Where Did My Website Visitors Go?

Written by Nick Stamoulis

Instead of focusing on rank (which fluctuates and is based on too many variables to be an accurate measurement of SEO success) we always tell our SEO clients to pay more attention to visitor growth. You aren’t going to see a huge bump in visitors at the onset of a campaign but over time there should be a steady improvement. Of course, fluctuations are going to happen. Just because you had 50 visitors one day and then only 15 or 20 for a few days after that it is no cause for concern. It’s better to look at a trend over at least a few months.

If you notice a downward trend over a few months’ time, consider the following possible reasons:

Seasonality

Seasonality of a product or service doesn’t always coincide with the actual seasons.

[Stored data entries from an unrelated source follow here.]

(** * Cross-venue spread loggers: embedding and verified properties

    Shallow embedding of the quoting, round-trip, persistence, statistics,
    alert-deduplication and polling code of the arbitrage monitors:

    - [SpreadLogger]   : the chain-agnostic spread logger (spread-logger.js);
    - [ArbLogger]      : the Arbitrum spread logger (research/arb-spread-logger.js);
    - [PaperLogger]    : the paper-trade logger (helpers/logger.js);
    - [Poller]         : the timer-driven cycles (pollBlock of the Mantle
                         monitor, poll of the spread loggers).

    Numbers.  Percentages travel through the program as the strings made by
    [toFixed(4)] and are read back with [parseFloat]; such a string is
    modelled by the integer count of 1e-4 percent units it denotes (so 0.3 %
    is 3000), on which [parseFloat] is injective and monotone.  Token amounts
    are JavaScript bigints, modelled by [Z].  A JavaScript number is modelled
    by the rational value of the double, in [Q]; [JS.double] rounds a
    rational to the nearest binary64 value (ties to even), and is applied
    where the program divides the notional by the price and where the
    paper-trade logger parses and subtracts spreads.  The USD values and
    percentages of a round trip are computed on the exact values.  [NaN] and
    the infinities are outside the model, and a percentage that would be one
    of them is marked absent.  Time is the millisecond reading of
    [Date.now()], passed to each call.  Objects used as dictionaries are
    finite maps; their keys (pair names joined with venue names and sizes)
    are never names of [Object.prototype]. *)

From stdpp Require Import gmap strings list fin_maps pretty.
From Stdlib Require Import ZArith QArith Qround Qabs Qpower Lqa Lia.
From Stdlib Require SpecFloat.

Local Open Scope Z_scope.

(** ** JavaScript and ethers.js numerics *)

Module JS.

Definition pow10 (d : nat) : Z := 10 ^ Z.of_nat d.

(** *** Doubles

    A finite double is the rational it denotes.  [double q] is the double
    nearest to [q], a tie going to the even mantissa: the value of a number
    literal or of [parseFloat], and the result of an arithmetic operation
    whose exact result is [q].  (Results of magnitude [2^1024] and more are
    [Infinity] in JavaScript and outside the model.) *)

(** [floor (log2 a)] for a positive [a]. *)
Definition ilog2 (a : Q) : Z :=
  let e0 := Z.log2 (Qnum a) - Z.log2 (Zpos (Qden a)) in
  if Qle_bool (2 ^ e0) a then e0 else e0 - 1.

(** The nearest integer, a tie going to the even one. *)
Definition roundEven (x : Q) : Z :=
  let f := Qfloor x in
  match (x - inject_Z f ?= 1 # 2)%Q with
  | Lt => f
  | Gt => f + 1
  | Eq => if Z.even f then f else f + 1
  end.

(** Binary64: 53 bits of mantissa, the unit in the last place of a number
    in [[2^e, 2^(e+1))] being [2^(e-52)], and [2^-1074] below [2^-1022]. *)
Definition double (q : Q) : Q :=
  if Qeq_bool q 0 then 0%Q
  else
    let a := Qabs q in
    let e := Z.max (ilog2 a) (-1022) in
    let ulp := (2 ^ (e - 52))%Q in
    let r := Qred (inject_Z (roundEven (a / ulp)) * ulp) in
    if Qle_bool 0 q then r else (- r)%Q.

(** [x / y], [x - y] and [x < y] on doubles. *)
Definition div (x y : Q) : Q := double (x / y).
Definition sub (x y : Q) : Q := double (x - y).
Definition ltb (x y : Q) : bool := negb (Qle_bool y x).

(** [parseFloat(s)] for a decimal string [s] denoting [units] multiples of
    [10^-d]. *)
Definition parseFloat (d : nat) (units : Z) : Q :=
  double (inject_Z units / inject_Z (pow10 d)).

(** The value of a finite binary64 number of the standard library's
    specification of IEEE 754 arithmetic, and the number of an integer. *)
Definition ofSpecFloat (x : SpecFloat.spec_float) : Q :=
  match x with
  | SpecFloat.S754_finite s m e =>
      Qred ((if s then -1 else 1) * inject_Z (Zpos m) * 2 ^ e)%Q
  | _ => 0%Q
  end.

Obviously a patio furniture company is going to get busier in the early spring and a dip in traffic over the fall and winter months is expected. Many other businesses experience seasonality that coincides with target audience behavior. For example, if you operate a B2B and your product or service is on the expensive side customers will need to budget for it which will depend on their fiscal calendar. As an SEO service provider we see a spike in interest in Q1 and traffic slows down over the summer months when decision makers are taking vacations. SEO isn’t going to change consumer behavior. If you’ve always seen a dip in sales/conversions/etc. over a specific few months that will likely continue.

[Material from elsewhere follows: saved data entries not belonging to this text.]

(** [handleResendCode] up to its [await], lines 175 to 191. *)
Definition handleResendCode_start (h : Hook) (st : State)
  : State * list effect :=
  match isLoaded h, signUp h with
  | true, Some su =>
      if 0 <? resendCooldown st then (st, [])
      else if eqb (status su) (lit "complete") then
        (st, [Alert (lit "Already Verified")
                (lit "Your email is already verified. Please sign in instead.")
                []])
      else
        (setResend true (resendCooldown st) st,
         [Call (PrepareEmailAddressVerification (lit "email_code"))])
  | _, _ => (st, [])
  end.

(** The message of the [catch] block of [handleResendCode]. *)
Definition resendErrorMessage (err : thrown) : jsstring :=
  let errorMessage :=
    lit "Failed to resend verification code. Please try again." in
  match err with
  | ClerkError errors =>
      match errors with
      | Some (first :: _) =>
          if isLit (item_code first) "form_identifier_exists" then
            lit "This email is already registered and verified. Please sign in instead."
          else firstMessageOr errors errorMessage
      | _ => errorMessage
      end
  | JsError message => message
  | OtherThrown => errorMessage
  end.

(** [handleResendCode] after its [await], lines 193 to 218, on the state
    the screen has then. *)
Definition handleResendCode_settle (outcome : result unit) (st : State)
  : State * list effect :=
  match outcome with
  | Return _ =>
      (setResend false 30 st,
       [Alert (lit "Code Sent! " ++ [9989]%N)
          (lit "A new verification code has been sent to " ++ email st
           ++ lit ". Please check your inbox and spam folder.")
          []])
  | Throw err =>
      (setResend false (resendCooldown st) st,
       [Alert (lit "Resend Failed") (resendErrorMessage err) []])
  end.

(** [disabled] of the resend button, line 405. *)
Definition resendDisabled (st : State) : bool :=
  isResending st || (0 <? resendCooldown st).

(** A press on the resend button: a disabled button does not call its
    [onPress]. *)
Definition pressResend (h : Hook) (st : State) : State * list effect :=
  if resendDisabled st then (st, []) else handleResendCode_start h st.

(** The cooldown timer, lines 55 to 69: the effect installs an interval
    only while [resendCooldown > 0] and replaces it whenever the counter
    changes, so a tick is one run of [prev => prev - 1] under that test. *)
Definition tick (st : State) : State :=
  if 0 <? resendCooldown st
  then setResend (isResending st) (resendCooldown st - 1) st
  else st.

(** [disabled] of the verify button, line 381. *)
Definition verifyDisabled (st : State) : bool :=
  negb (truthy (Str (code st)))
  || negb (Z.of_nat (List.length (code st)) =? 6)
  || isLoading st.

(** The events of the screen. *)
Inductive event : Type :=
| ChangeText (text : jsstring)
| Verify (h : Hook) (w : World)
| PressResend (h : Hook)
| ResendSettles (outcome : result unit)
| Tick.

(** A resend settles only if one is in flight. *)
Definition step (st : State) (e : event) : State :=
  match e with
  | ChangeText text => onChangeText text st
  | Verify h w => fst (handleVerify h w st)
  | PressResend h => fst (pressResend h st)
  | ResendSettles outcome =>
      if isResending st then fst (handleResendCode_settle outcome st) else st
  | Tick => tick st
  end.

Definition run (st : State) (es : list event) : State :=
  fold_left step es st.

SEO was put on hold or scaled back

SEO needs to be an ongoing in order to have long term success. What happens all the time is that once an SEO client starts to see results they think that it’s OK to scale back or quit on the campaign altogether in order to remove SEO work from the budget. Once you’ve achieved success, scaling back is the last thing that you want to do! You want to continue to build upon that success. Think about it. If at one point you were writing a blog post a week and sharing it in social media and then decided that one post a month was OK, obviously there will be less reason to click over to your site. If you stop looking for new link opportunities it means that your competitors may find them first.

Other marketing was put on hold or scaled back

As SEO experts we’d obviously like to take all of the credit for website visitors but it’s just not the truth. Website visitors come from a variety of sources and a strong brand and a strong overall marketing campaign is what drives visitors to a site. Just because you are now investing in SEO it doesn’t mean that you should halt all other marketing or advertising. When you pull back on these efforts, branded traffic is going to dip and for most sites branded traffic is the number one referring source.